Computational modeling of multiphase fluid flow in highly heterogenous problems with complicated geometries is a challenging problem for reservoir engineers, with a rich research in establishing best methods and approaches. The novelty in this work is centered around the implementation and comparison of simulation results from two software - the open source ICFESRT and the commercial software ECLIPSE - for a two-phase multiphase problem (oilwater) in both simple and complex geometries. The work involves: (a) implementation and
comparison of simulation results from the two software on three different, hypothetical but typical geometries; (b) consideration of a real field case and the associated data analysis, rock characterization, and geostatistics of a real field representative of a highly heterogeneous reservoir; and (c) implementation of both software on the real field case for predictions of oil production at the site, and comparison of the simulation results from the two software.

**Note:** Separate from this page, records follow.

(* ===== verification/EvbufferDefs.v ===== *)
(** The byte queue of [src/buffer.c] and [src/evbuffer-internal.h]: data and
    operations.

    A [struct evbuffer] is a linked list of chains.  The list is modelled by a
    Rocq list; the pointer-to-pointer [last_with_datap] by the index of the
    link it points at ([0] is [&buf->first], [S i] is the [next] field of chain
    [i]), so [*last_with_datap] is [chains !! last_with_datap].  [buf->last] is
    the last element of the list.

    Operations return [None] when an [EVUTIL_ASSERT] fails, a [NULL] chain is
    dereferenced or memory outside a chain is touched; an allocation failure is
    an ordinary result.  Locks are no-ops here (the caller holds them), user
    callbacks are recorded in [cb_log] in the order they are invoked.  In a
    two-buffer operation the argument [same] is the test [outbuf == inbuf]. *)
From S2P Require Import Prelude.

(** [mm_malloc]: a block of the requested size with arbitrary contents. *)
Class Malloc := {
  mm_malloc : Z → option (list Z);
  mm_malloc_len n b : 0 <= n → mm_malloc n = Some b → zlen b = n
}.

(** * Data *)

Definition EVBUFFER_CHAIN_MAX : Z := EV_SSIZE_MAX.
(** [sizeof(struct evbuffer_chain)]: five 8-byte fields and two 4-byte ones. *)
Definition EVBUFFER_CHAIN_SIZE : Z := 48.
Definition MIN_BUFFER_SIZE : Z := 1024.

Definition EVBUFFER_FILESEGMENT : Z := 1.
Definition EVBUFFER_SENDFILE : Z := 2.
Definition EVBUFFER_REFERENCE : Z := 4.
Definition EVBUFFER_IMMUTABLE : Z := 8.
Definition EVBUFFER_MEM_PINNED_R : Z := 16.
Definition EVBUFFER_MEM_PINNED_W : Z := 32.
Definition EVBUFFER_MEM_PINNED_ANY : Z := Z.lor EVBUFFER_MEM_PINNED_R EVBUFFER_MEM_PINNED_W.
Definition EVBUFFER_DANGLING : Z := 64.
Definition EVBUFFER_MULTICAST : Z := 128.

(** [struct evbuffer_chain]. *)
Record chain := Chain {
  buffer : list Z;
  buffer_len : Z;
  misalign : Z;
  off : Z;
  ch_flags : Z;
  ch_refcnt : Z
}.

Definition EVBUFFER_CB_ENABLED : Z := 1.
Definition EVBUFFER_CB_NODEFER : Z := 2.
Definition EVBUFFER_CB_OBSOLETE : Z := 0x00040000.
Definition EVBUFFER_CB_INTERNAL_FLAGS : Z := 0xffff0000.

(** [struct evbuffer_cb_entry]; the function pointer is its identity. *)
Record cb_entry := CbEntry { cb_func : Z; cbarg : Z; cb_flags : Z }.

(** One invocation of a callback, with the [evbuffer_cb_info] it receives. *)
Record cb_call := CbCall {
  call_entry : cb_entry;
  orig_size : Z;
  n_added : Z;
  n_deleted : Z;
  new_size : Z
}.

(** [struct evbuffer].  [deferred_queued] is the state of the embedded
    [deferred] event callback; [cb_log] is the trace of callback invocations. *)
Record evbuffer := Evbuffer {
  chains : list chain;
  last_with_datap : nat;
  total_len : Z;
  n_add_for_cb : Z;
  n_del_for_cb : Z;
  freeze_start : bool;
  freeze_end : bool;
  deferred_cbs : bool;
  deferred_queued : bool;
  buf_refcnt : Z;
  callbacks : list cb_entry;
  cb_log : list cb_call
}.

Definition set_chains (cs : list chain) (lwd : nat) (b : evbuffer) : evbuffer :=
  Evbuffer cs lwd (total_len b) (n_add_for_cb b) (n_del_for_cb b) (freeze_start b)
    (freeze_end b) (deferred_cbs b) (deferred_queued b) (buf_refcnt b) (callbacks b) (cb_log b).
Definition set_total_len (n : Z) (b : evbuffer) : evbuffer :=
  Evbuffer (chains b) (last_with_datap b) n (n_add_for_cb b) (n_del_for_cb b) (freeze_start b)
    (freeze_end b) (deferred_cbs b) (deferred_queued b) (buf_refcnt b) (callbacks b) (cb_log b).
Definition set_counters (na nd : Z) (b : evbuffer) : evbuffer :=
  Evbuffer (chains b) (last_with_datap b) (total_len b) na nd (freeze_start b)
    (freeze_end b) (deferred_cbs b) (deferred_queued b) (buf_refcnt b) (callbacks b) (cb_log b).
Definition set_log (l : list cb_call) (b : evbuffer) : evbuffer :=
  Evbuffer (chains b) (last_with_datap b) (total_len b) (n_add_for_cb b) (n_del_for_cb b)
    (freeze_start b) (freeze_end b) (deferred_cbs b) (deferred_queued b) (buf_refcnt b)
    (callbacks b) l.
Definition set_deferred (queued : bool) (rc : Z) (b : evbuffer) : evbuffer :=
  Evbuffer (chains b) (last_with_datap b) (total_len b) (n_add_for_cb b) (n_del_for_cb b)
    (freeze_start b) (freeze_end b) (deferred_cbs b) queued rc (callbacks b) (cb_log b).
Definition set_callbacks (cbs : list cb_entry) (b : evbuffer) : evbuffer :=
  Evbuffer (chains b) (last_with_datap b) (total_len b) (n_add_for_cb b) (n_del_for_cb b)
    (freeze_start b) (freeze_end b) (deferred_cbs b) (deferred_queued b) (buf_refcnt b)
    cbs (cb_log b).
Definition set_freeze (s e : bool) (b : evbuffer) : evbuffer :=
  Evbuffer (chains b) (last_with_datap b) (total_len b) (n_add_for_cb b) (n_del_for_cb b)
    s e (deferred_cbs b) (deferred_queued b) (buf_refcnt b) (callbacks b) (cb_log b).

(** [buf->total_len += n; buf->n_add_for_cb += n] *)
Definition grew (n : Z) (b : evbuffer) : evbuffer :=
  set_counters (u64 (n_add_for_cb b + n)) (n_del_for_cb b)
    (set_total_len (u64 (total_len b + n)) b).

(** * Chains *)

Definition CHAIN_SPACE_LEN (ch : chain) : Z :=
  if has (ch_flags ch) EVBUFFER_IMMUTABLE then 0
  else u64 (buffer_len ch - (misalign ch + off ch)).
Definition CHAIN_PINNED (ch : chain) : bool := has (ch_flags ch) EVBUFFER_MEM_PINNED_ANY.
Definition CHAIN_PINNED_R (ch : chain) : bool := has (ch_flags ch) EVBUFFER_MEM_PINNED_R.

(** The bytes a chain holds: [off] bytes from [buffer + misalign]. *)
Definition chain_data (c : chain) : list Z := ztake (off c) (zdrop (misalign c) (buffer c)).

Definition with_buffer (mem : list Z) (c : chain) : chain :=
  Chain mem (buffer_len c) (misalign c) (off c) (ch_flags c) (ch_refcnt c).
Definition with_extent (mis o : Z) (c : chain) : chain :=
  Chain (buffer c) (buffer_len c) mis o (ch_flags c) (ch_refcnt c).
Definition with_flags (fl : Z) (c : chain) : chain :=
  Chain (buffer c) (buffer_len c) (misalign c) (off c) fl (ch_refcnt c).
Definition with_refcnt (rc : Z) (c : chain) : chain :=
  Chain (buffer c) (buffer_len c) (misalign c) (off c) (ch_flags c) rc.

(** [memcpy(chain->buffer + chain->misalign + chain->off, data, n);
    chain->off += n] *)
Definition chain_append (c : chain) (data : list Z) : option chain :=
  mem ← memcpy_at (buffer c) (misalign c + off c) data;
  Some (with_extent (misalign c) (off c + zlen data) (with_buffer mem c)).

(** [to_alloc] doubles until it is large enough. *)
Fixpoint grow_alloc (fuel : nat) (to_alloc size : Z) : Z :=
  match fuel with
  | O => to_alloc
  | S fuel => if to_alloc <? size then grow_alloc fuel (u64 (Z.shiftl to_alloc 1)) size
              else to_alloc
  end.

Section chain_ops.
Context {MM : Malloc}.

Definition evbuffer_chain_new (size : Z) : option chain :=
  if EVBUFFER_CHAIN_MAX - EVBUFFER_CHAIN_SIZE <? size then None
  else
    let size := u64 (size + EVBUFFER_CHAIN_SIZE) in
    let to_alloc :=
      if size <? EVBUFFER_CHAIN_MAX `div` 2
      then grow_alloc 64 MIN_BUFFER_SIZE size else size in
    block ← mm_malloc to_alloc;
    Some (Chain (zdrop EVBUFFER_CHAIN_SIZE block) (to_alloc - EVBUFFER_CHAIN_SIZE) 0 0 0 1).
End chain_ops.

(** What [evbuffer_chain_free] does with a chain that is unlinked. *)
Inductive free_outcome :=
| StillReferenced (c : chain)
| Dangling (c : chain)
| Freed (run_cleanup : bool).

Definition evbuffer_chain_free (c : chain) : option free_outcome :=
  _ ← assert_ (0 <? ch_refcnt c);
  let c := with_refcnt (ch_refcnt c - 1) c in
  if 0 <? ch_refcnt c then Some (StillReferenced c)
  else if CHAIN_PINNED c then
    Some (Dangling (with_flags (Z.lor (ch_flags c) EVBUFFER_DANGLING)
                      (with_refcnt (ch_refcnt c + 1) c)))
  else Some (Freed (has (ch_flags c) EVBUFFER_REFERENCE)).

Definition evbuffer_free_all_chains (cs : list chain) : option (list free_outcome) :=
  mapM evbuffer_chain_free cs.

Definition evbuffer_chains_all_empty (cs : list chain) : bool :=
  forallb (λ c, off c =? 0) cs.

(** Chains the search for the first victim steps over. *)
Fixpoint skip_kept (cs : list chain) : nat :=
  match cs with
  | c :: cs => if negb (off c =? 0) || CHAIN_PINNED c then S (skip_kept cs) else 0
  | [] => 0
  end.

(** Returns the buffer and the link where the next chain goes. *)
Definition evbuffer_free_trailing_empty_chains (buf : evbuffer) : option (evbuffer * nat) :=
  let ch := (last_with_datap buf + skip_kept (drop (last_with_datap buf) (chains buf)))%nat in
  match chains buf !! ch with
  | Some _ =>
      _ ← assert_ (evbuffer_chains_all_empty (drop ch (chains buf)));
      _ ← evbuffer_free_all_chains (drop ch (chains buf));
      Some (set_chains (take ch (chains buf)) (last_with_datap buf) buf, ch)
  | None => Some (buf, ch)
  end.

The initial comparison of simulation results for was carried out using three hypothetical (but common) geometries, these being: (a) a quarter five spot with one geological layer; (b) the same geometry as in (a) but with a vertical heterogeneity i.e. 5 different geological layers; (c) and lastly a full 5 spot with 5 different geological layers was implemented. Three different mesh resolutions were applied in both software and comparisons were carried out for mesh-independency. The results showed that in all these three scenarios, good agreement was observed between IC-FERST (coarse mesh) and ECLIPSE (fine mesh) with an average percentage difference at the production well ranging between 2.5% and 10.5% for the oil production and 12% and 26% for the water production.
Both the ICFERST and ECLIPSE were subsequently implemented on a real, heterogeneous field – which consisted of 25 producing wells and 8 injections wells. Prior to the software implementation, a data analysis and rock characterization was carried out –Using data from the 33 wells. The logging and core data (a total of 30,000 log readings and 1150 core samples) were utilized and a novel rock characterization technique -Balaha Rock Characterization Code- was implemented to allow for the optimal clustering of rock types within the reservoir, The rock characterization resulted in identifying 7 rock types with their unique porosity-hydraulic permeability relationships. Subsequently, geostatistical methods were implemented – which enabled populating the computational cells of the two software with the corresponding reservoir properties (porosity, hydraulic permeability). To achieve the property population into the
unstructured computational domain of the ICFERST software, a newly-developed script was written in Matlab and Python. The rock properties data populated on IC-FERST consist of porosity, permeability, relative permeability, capillary pressure and connate water saturation.
A further comparison between the IC-FERST simulation results with the corresponding ECLIPSE simulations was carried out – were all simulations were carried out for a period of 40 years. The percentage differences between the two software simulations were estimated for : (i) ten individual
production wells and (ii) the total of all production wells. The results showed that a good agreement exists between the IC-FERST and ECLIPSE simulations, with an average percentage difference for the total oil production of 10.5%, the total water production of 26% and the total water injection
of 14%. The results for the ten individual wells showed an average percentage difference of 15.5% ranging from 3 to 29% for the oil production in the late time period. Slightly higher differences were observed when the overall period was considered, due to the large difference at the early time
period of the simulation.
The results indicated that IC-FERST, when incorporating the necessary rock characterization information – which highlight the heterogeneity of the reservoir – can produce results that can compete with the industry standard ECLIPSE. Additional aspects need to be considered within the current real field IC-FERST simulation, the inclusion of possible fractures and faults, as these were incorporated in the computational domain of ECLIPSE. Additional capabilities also still need to
be embedded into IC-FERST, such as the incorporation of the fluid density and viscosity variations with pressure and the consideration of the volume factors, in order to enhance its competitiveness with existing commercial reservoirs simulators such as ECLIPSE.